L’accord a été paraphé par l’ambassadeur du Maroc auprès de l’UE, Ahmed Reda Chami, et Nienke Buisman, cheffe de l’unité Coopération internationale à la Direction générale Recherche et innovation de la Commission européenne.
Cet accord marque une nouvelle étape dans le renforcement de la coopération scientifique entre le Maroc, l’UE et les autres pays membres de Prima, indique la Commission européenne.
Le texte doit encore suivre les procédures nécessaires avant son entrée en vigueur. Une fois approuvé, il permettra aux universités, centres de recherche, institutions d’enseignement supérieur, fondations et entreprises marocaines de participer pleinement aux projets Prima sur la période 2025-2027.

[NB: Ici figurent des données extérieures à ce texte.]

(** * lightwood: the Neural mixer (lightwood/mixers/neural.py) and the
    transformer helpers of the time-series encoders

    A shallow embedding of the training control code of the [Neural] mixer:
    loss selection, the learning-rate sweep, the bounded trainer, [fit],
    final tuning and the decode glue of inference; and of the masks, the
    chunking and the mask cache of the transformer helpers.

    What PyTorch, NumPy, scikit-learn and the wall clock compute is left
    opaque (the [Torch] interface below); the control flow around them, the
    comparisons on IEEE binary64 values, the Python container operations,
    the checks scikit-learn makes on its input, and the shapes of the NumPy
    array and of the pandas table that [__call__] builds are translated from
    the source and from the behaviour of these libraries. *)

From Stdlib Require Import ZArith Bool Lia.
From Stdlib Require Import Floats.SpecFloat Floats.PrimFloat Floats.FloatOps.
From stdpp Require Import base option list strings gmap.

Set Warnings "-inexact-float".
Local Open Scope Z_scope.

(** ** IEEE binary64 values

    Python [float] and [np.float64] are binary64.  They are modelled by the
    Standard Library's [spec_float] at precision 53 and exponent bound 1024,
    with round-to-nearest-even arithmetic. *)

Module F64.

Definition prec : Z := 53.
Definition emax : Z := 1024.

Definition add : spec_float -> spec_float -> spec_float := SFadd prec emax.
Definition sub : spec_float -> spec_float -> spec_float := SFsub prec emax.
Definition mul : spec_float -> spec_float -> spec_float := SFmul prec emax.
Definition div : spec_float -> spec_float -> spec_float := SFdiv prec emax.

(** Python's [x < y], [x <= y] and [x > y]; every comparison with NaN is
    [False]. *)
Definition ltb (x y : spec_float) : bool := SFltb x y.
Definition leb (x y : spec_float) : bool := SFleb x y.
Definition gtb (x y : spec_float) : bool := SFltb y x.

(** [np.isnan] and [np.isinf]. *)
Definition isnan (x : spec_float) : bool :=
  match x with S754_nan => true | _ => false end.
Definition isinf (x : spec_float) : bool :=
  match x with S754_infinity _ => true | _ => false end.

Definition nan : spec_float := S754_nan.
Definition inf : spec_float := S754_infinity false.
Definition zero : spec_float := S754_zero false.

(** Conversion of a Python [int] to [float] (exact below 2^53). *)
Definition of_Z (z : Z) : spec_float := binary_normalize prec emax z 0 false.

(** An [int] as the binary64 value it is, not rounded (the mantissa may
    be longer than 53 bits). *)
Definition exact_Z (z : Z) : spec_float :=
  match z with
  | Z0 => S754_zero false
  | Zpos p => S754_finite false p 0
  | Zneg p => S754_finite true p 0
  end.

(** Python's [x > z] for a [float] and an [int]: the two are compared as
    the numbers they are, the [int] is not rounded to a [float] first. *)
Definition gt_Z (x : spec_float) (z : Z) : bool :=
  match x with
  | S754_nan => false
  | S754_infinity s => negb s
  | S754_zero _ => z <? 0
  | S754_finite s m e =>
      let n := if s then Zneg m else Zpos m in
      if 0 <=? e then z <? n * 2 ^ e
      else z * 2 ^ (- e) <? n
  end.

(** Python's [a / b] for two [int]s, [b <> 0]: the quotient of the two
    integers, rounded once (an infinity stands for the [OverflowError] of a
    quotient too large for a [float]). *)
Definition div_Z (a b : Z) : spec_float := SFdiv prec emax (exact_Z a) (exact_Z b).

(** Python's [int(x)] on a float: truncation towards zero; [None] stands
    for the [ValueError] / [OverflowError] raised on NaN and infinities. *)
Definition to_int (x : spec_float) : option Z :=
  match x with
  | S754_zero _ => Some 0
  | S754_finite s m e =>
      let a := match e with
               | Z0 => Zpos m
               | Zpos p => Zpos m * 2 ^ Zpos p
               | Zneg p => Zpos m / 2 ^ Zpos p
               end in
      Some (if s then - a else a)
  | S754_infinity _ | S754_nan => None
  end.

(** The literals of the source. *)
Definition lit_0_9 : spec_float := Eval vm_compute in Prim2SF 0.9%float.
Definition lit_1_4 : spec_float := Eval vm_compute in Prim2SF 1.4%float.
Definition lit_1e_4 : spec_float := Eval vm_compute in Prim2SF 0.0001%float.
Definition lit_2e_2 : spec_float := Eval vm_compute in Prim2SF 0.02%float.
Definition lit_0_5 : spec_float := Eval vm_compute in Prim2SF 0.5%float.
Definition lit_0_8 : spec_float := Eval vm_compute in Prim2SF 0.8%float.
Definition lit_0_75 : spec_float := Eval vm_compute in Prim2SF 0.75%float.
(** [pow(2, 32)], an [int] that Python converts to binary64 when it is
    compared with an [np.float64]. *)
Definition pow_2_32 : spec_float := Eval vm_compute in of_Z (2 ^ 32).

(** [x ** i] for a small positive integer [i], by repeated multiplication
    (exact on the powers of 1/2 the source uses). *)
Fixpoint pow (x : spec_float) (i : nat) : spec_float :=
  match i with
  | O => of_Z 1
  | S j => mul x (pow x j)
  end.

End F64.

Abbreviation float := spec_float.


(** ** Python values and exceptions *)

Inductive exn : Type :=
  | IndexError
  | KeyError
  | ValueError
  | OverflowError
  | AttributeError.

Inductive result (A : Type) : Type :=
  | Ok (a : A)
  | Raise (e : exn).
Arguments Ok {A} a.
Arguments Raise {A} e.

#[global] Instance result_ret : MRet result := fun A a => Ok a.
#[global] Instance result_bind : MBind result := fun A B f r =>
  match r with
  | Ok a => f a
  | Raise e => Raise e
  end.

(** Reading an attribute that has not been assigned yet. *)
Definition attr {A} (o : option A) : result A :=
  match o with
  | Some a => Ok a
  | None => Raise AttributeError
  end.

(** [l[i]] on a Python list, for [i >= 0]. *)
Definition py_index {A} (l : list A) (i : nat) : result A :=
  match l !! i with
  | Some a => Ok a
  | None => Raise IndexError
  end.

(** [l[-k]] on a Python list, for [1 <= k <= len(l)]; outside that range
    Python raises, and the callers below guard the length first. *)
Definition neg_index (l : list float) (k : nat) : float :=
  default F64.nan (l !! (length l - k)%nat).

Ces projets visent à relever certains des défis majeurs de la Méditerranée, tels que la rareté de l’eau, la productivité agricole et la sécurité alimentaire. Le Maroc contribuera à hauteur de 6,6 millions d’euros (environ 70 MDH) au partenariat sur cette période, en complément du financement de la Commission européenne, ajoute la même source.
Le Maroc, acteur clé à Prima depuis 2018
Le Royaume participe à Prima depuis son lancement en 2018. Sur les 269 projets financés, il est impliqué dans 132, pour un financement total de 25,1 millions d’euros (dont 12,3 millions apportés par l’UE et 12,8 millions par le Maroc au bénéfice de ses partenaires).
Avec 4 projets coordonnés, le Maroc se classe 5e parmi les 20 pays membres et figure parmi les pays les plus performants du Sud de la Méditerranée dans ce programme.
Soutenu par le programme Horizon Europe, le partenariat Prima vise à renforcer les capacités de recherche et d’innovation dans la région méditerranéenne. Il a pour objectif de développer des solutions innovantes aux problématiques de la rareté de l’eau, de l’agriculture durable et de la résilience des systèmes alimentaires.